A funny thing happened on the way to certain stock market doom.
Just a few months ago, passive investing was regularly made out to be the latest investment boogeyman. Wall Street pundits called it everything from “thinly veiled Marxism” to the “biggest bubble in history.”
Barry Rithotlz, a money manager with a great Bloomberg News column, points out that when push came to shove over COVID-19 and markets fell, it wasn’t the index fund investors who bolted.
Instead, it was the supposed “smart money” in actively managed mutual funds.
“As the selloff progressed, Wall Street pros panicked and sold while moms and pops stayed calm and bought,” Ritholtz writes.
“One can’t help but think that some of this is explained by psychology: The professionals are the ones whose bonuses and perhaps even their jobs are on the line. Retail investors looked to take advantage of a price drop.”
As Ritholtz notes, there is a real “reaction gap” between small investors and Wall Street’s so-called elite. I would add that there’s another, similar gap between what you hear from Wall Street and what’s going on among the world’s truly big investors — the major pension funds, foundations and university endowments.
Unlike Wall Street traders, large institutional pools such as endowments have time horizons that are virtually infinite. And while retirement investors do not get to enjoy infinity as a point of view, they do typically have decades of investing ahead of them.
Near-retirees should be thinking about how long they might live in retirement, and that could easily be more than 10 years. Even if your time horizon is just five years, the historical data shows that selling in a downturn is the worst possible course of action.
Stuck in the middle
So who’s in the middle, selling like mad and forcing down stocks? The active fund managers who must report big gains every quarter or lose clients like sand through their fingers.
Burt Malkiel, the Princeton professor who wrote the investment classic “A Random Walk Down Wall Street,” has been writing and talking about this problem for years. (Disclosure: Malkiel is also on the investment committee of my firm.)
What Malkiel saw decades ago, and what we now see proven as pandemic panic hits the stock market, is that mutual-fund managers cannot serve two masters. They cannot get great long-term gains and great short-term gains. It’s too often one or the other.
Reams of academic data bear out this reality. The problem is that the incentive for active managers is to focus solely on the short run — at the expense of long-term results.
Active fund managers know this. So the tactic has been to make investors think of index investing as a mediocre choice, a move toward a market “average” that isn’t so impressive.
In practice, the opposite happens. Low-cost compounding cannot help but exceed the performance of the costly, short-run active manager who must scramble each quarter to get paid.
“For me the best way to keep the cost down and to get not average returns, but to get above average returns, is to make index funds the broad core of every investment portfolio,” Malkiel explains. “I do this myself in my own investment funds.”
High risk, low rewards
Don’t own stocks, own the market SPX, -3.58%, Malkiel has long maintained, and over time you will beat even the sharpest minds on Wall Street. The impact of COVID-19 on stocks simply sped things up, like a time-lapse film of a tree growing from a seed.

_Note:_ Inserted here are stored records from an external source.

(* [src/streamer/src/app/StreamerApp.cpp:536-543] StreamerApp::persist *)
Definition record_of (s : Speaker) : SpeakerRecord :=
  mk_speaker_record (Speakers.device_id s) (sp_name s) (host s) (control_port s) "" "" 0.

(* [src/streamer/src/app/StreamerApp.cpp:534-551] StreamerApp::persist *)
Definition rebuild (a : App) (c : StreamerConfig) : StreamerConfig :=
  mk_streamer_config (schema c) (identity c) (record_of <$> registry_ a)
    (match zone_list a with
     | Some l => (fun z => mk_zone_record (zone_id z) (Zones.z_name z) (members z)) <$> l
     | None => []
     end)
    (audio_settings c) (default (dsp c) (dsp_settings a)) (network_settings c) (web c) (log_level_ c).

(* [src/streamer/src/app/StreamerApp.cpp:532-552] StreamerApp::persist *)
Definition persist_app : SW App AEffect unit := fun a =>
  match cfg_mgr a with
  | None => ((), a, [])
  | Some m =>
      let f := update_config (rebuild a) in
      ((), set_cfg (Some (state_after f m)) a, ASave <$> effects_of f m)
  end.

(* [src/streamer/src/app/StreamerApp.cpp:94-96] StreamerApp::pairAndRegister *)
Definition with_identity (i : StreamerIdentity) (p : PairingParams) : PairingParams :=
  mk_params (id_ i) (public_ i) (secret_ i) (a_site_id p) (a_speaker_name p) (a_setup_code p)
    (a_ssid p) (a_psk p) (a_box_key p).

(* [src/streamer/src/app/StreamerApp.cpp:91-109] StreamerApp::pairAndRegister *)
Definition pairAndRegister (connect_host : string) (params : PairingParams) (stored_host : string)
    (name_for : string -> string) : SW App AEffect (Try (Result PairingReply)) :=
  a ← get;
  reply ← on_out (pair connect_host 45455 (with_identity (identity_ a) params));
  match reply with
  | Done (Value y) =>
      if y_ok y then
        modify (fun a => set_registry
          (upsert (mk_speaker (y_device_id y) (name_for (y_device_id y)) stored_host 45455) (registry_ a)).2 a);;
        persist_app;;
        mret reply
      else mret reply
  | _ => mret reply
  end.
(* ===== verification/QrCode.v ===== *)
(** * The QR symbols of the offline dashboard

    [src/web/QrEncoder.cpp], from the version tables on: [chooseVersion],
    [buildCodewords], the function patterns, the zig-zag placement, the masks and their
    selection, [encode] and [toSvg].  Sizes, coordinates and versions that the code keeps
    non-negative are [nat]; a coordinate that can leave the symbol ([placeFinder]) is a
    [Z].  A matrix is a list of rows, read with [!!!], as the code's vectors.

    That a scanner written from the standard reads the symbols is the subject of
    [QrScan].  Here, a reader that shares the encoder's tables ([scan]) shows for all ten
    versions that the symbol keeps the text. *)

From stdpp Require Import pretty.
From S2P Require Import Prelude ReedSolomon.

Local Open Scope nat_scope.

(** ** Versions *)

(* [src/src/web/QrEncoder.cpp:66-70] VerInfo *)
Record VerInfo := mk_ver { data_codewords : nat; ec_per_block : nat; num_blocks : nat }.

(* [src/src/web/QrEncoder.cpp:72-84] kVerM *)
Definition kVerM (version : nat) : VerInfo :=
  nth version
    [mk_ver 0 0 0; mk_ver 16 10 1; mk_ver 28 16 1; mk_ver 44 26 1; mk_ver 64 18 2;
     mk_ver 86 24 2; mk_ver 108 16 4; mk_ver 124 18 4; mk_ver 154 22 2; mk_ver 182 22 3;
     mk_ver 216 26 4] (mk_ver 0 0 0).

(* [src/src/web/QrEncoder.cpp:86-86] moduleCount *)
Definition moduleCount (version : nat) : nat := version * 4 + 17.

(* [src/src/web/QrEncoder.cpp:89-89] charCountBits *)
Definition charCountBits (version : nat) : nat := if version <=? 9 then 8 else 16.

(** [static_cast<int>] narrows the size to 32 bits. *)
Definition need_bits (size : Z) (v : nat) : Z :=
  4 + Z.of_nat (charCountBits v) + to_signed 32 size * 8.

Fixpoint first_version (size : Z) (vs : list nat) : option nat :=
  match vs with
  | [] => None
  | v :: vs' =>
      if (need_bits size v <=? Z.of_nat (data_codewords (kVerM v)) * 8)%Z then Some v
      else first_version size vs'
  end.

(** [None] is the exception for a text that is too long. *)
(* [src/src/web/QrEncoder.cpp:92-100] chooseVersion *)
Definition chooseVersion (data_bytes : Z) : option nat := first_version data_bytes (seq 1 10).

(** ** Codewords *)

(** The [len] low bits of [val], the most significant first. *)
(* [src/src/web/QrEncoder.cpp:105-107] BitBuf::put *)
Definition bits_of (val : Z) (len : nat) : list Z :=
  (fun i => Z.land (Z.shiftr val (Z.of_nat i)) 1) <$> reverse (seq 0 len).

(* [src/src/web/QrEncoder.cpp:127-128] buildCodewords, one byte *)
Definition bits_value (bits : list Z) : Z :=
  foldl (fun b bit => Z.lor (Z.shiftl b 1) bit) 0%Z bits.

Definition char_codes (text : string) : list Z :=
  (fun c => Z.of_nat (Ascii.nat_of_ascii c)) <$> String.list_ascii_of_string text.

(* [src/src/web/QrEncoder.cpp:113-116] buildCodewords, the segment *)
Definition segment (text : string) (version : nat) : list Z :=
  bits_of 4 4 ++ bits_of (Z.of_nat (String.length text)) (charCountBits version) ++
  mjoin ((fun c => bits_of c 8) <$> char_codes text).

(* [src/src/web/QrEncoder.cpp:122-123] buildCodewords, pad to byte boundary *)
Fixpoint pad_to_byte (fuel : nat) (bits : list Z) : list Z :=
  match fuel with
  | O => bits
  | S fuel' => if length bits mod 8 =? 0 then bits else pad_to_byte fuel' (bits ++ [0%Z])
  end.

(* [src/src/web/QrEncoder.cpp:124-130] buildCodewords, convert to bytes *)
Fixpoint to_bytes (k : nat) (bits : list Z) : list Z :=
  match k with
  | O => []
  | S k' => bits_value (take 8 bits) :: to_bytes k' (drop 8 bits)
  end.

(* [src/src/web/QrEncoder.cpp:131-137] buildCodewords, pad bytes *)
Fixpoint pad_bytes (k : nat) (first : bool) (data : list Z) : list Z :=
  match k with
  | O => data
  | S k' => pad_bytes k' (negb first) (data ++ [if first then 236%Z else 17%Z])
  end.

(** The data codewords of a text: terminator, padding to a byte, pad bytes. *)
(* [src/src/web/QrEncoder.cpp:112-137] buildCodewords, data codewords *)
Definition dataCodewords (text : string) (version : nat) : list Z :=
  let total := data_codewords (kVerM version) * 8 in
  let bits := segment text version in
  let bits := bits ++ replicate (4 `min` (total - length bits)) 0%Z in
  let bits := pad_to_byte 8 bits in
  let data := to_bytes (length bits / 8) bits in
  pad_bytes (data_codewords (kVerM version) - length data) true data.

(** The blocks from number [b] on; the last [rem] have one more codeword. *)
(* [src/src/web/QrEncoder.cpp:139-151] buildCodewords, split *)
Fixpoint split_blocks {A} (k b per nb rem : nat) (data : list A) : list (list A) :=
  match k with
  | O => []
  | S k' =>
      let cnt := per + (if nb - rem <=? b then 1 else 0) in
      take cnt data :: split_blocks k' (S b) per nb rem (drop cnt data)
  end.

Definition blocks {A} (version : nat) (data : list A) : list (list A) :=
  let nb := num_blocks (kVerM version) in
  let dc := data_codewords (kVerM version) in
  split_blocks nb 0 (dc / nb) nb (dc mod nb) data.

(* [src/src/web/QrEncoder.cpp:152-158] buildCodewords, interleave *)
Definition interleave {A} (dblocks : list (list A)) : list A :=
  let maxd := foldl (fun d b => d `max` length b) 0 dblocks in
  mjoin ((fun i => omap (fun b => (b !! i) : option A) dblocks) <$> seq 0 maxd).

“You won’t be average,” Malkiel says. “You will be above average because the typical actively managed fund underperforms the index fund, and the amount of that underperformance is very well estimated by the difference in expense ratios.”
COVID-19 is a human tragedy with real economic costs in the short term. Hopefully it will end soon.
Nevertheless, trying to trade profitably amid chaos is a high-risk, low-reward venture, one that’s hardly advisable for anyone, much less retirement investors.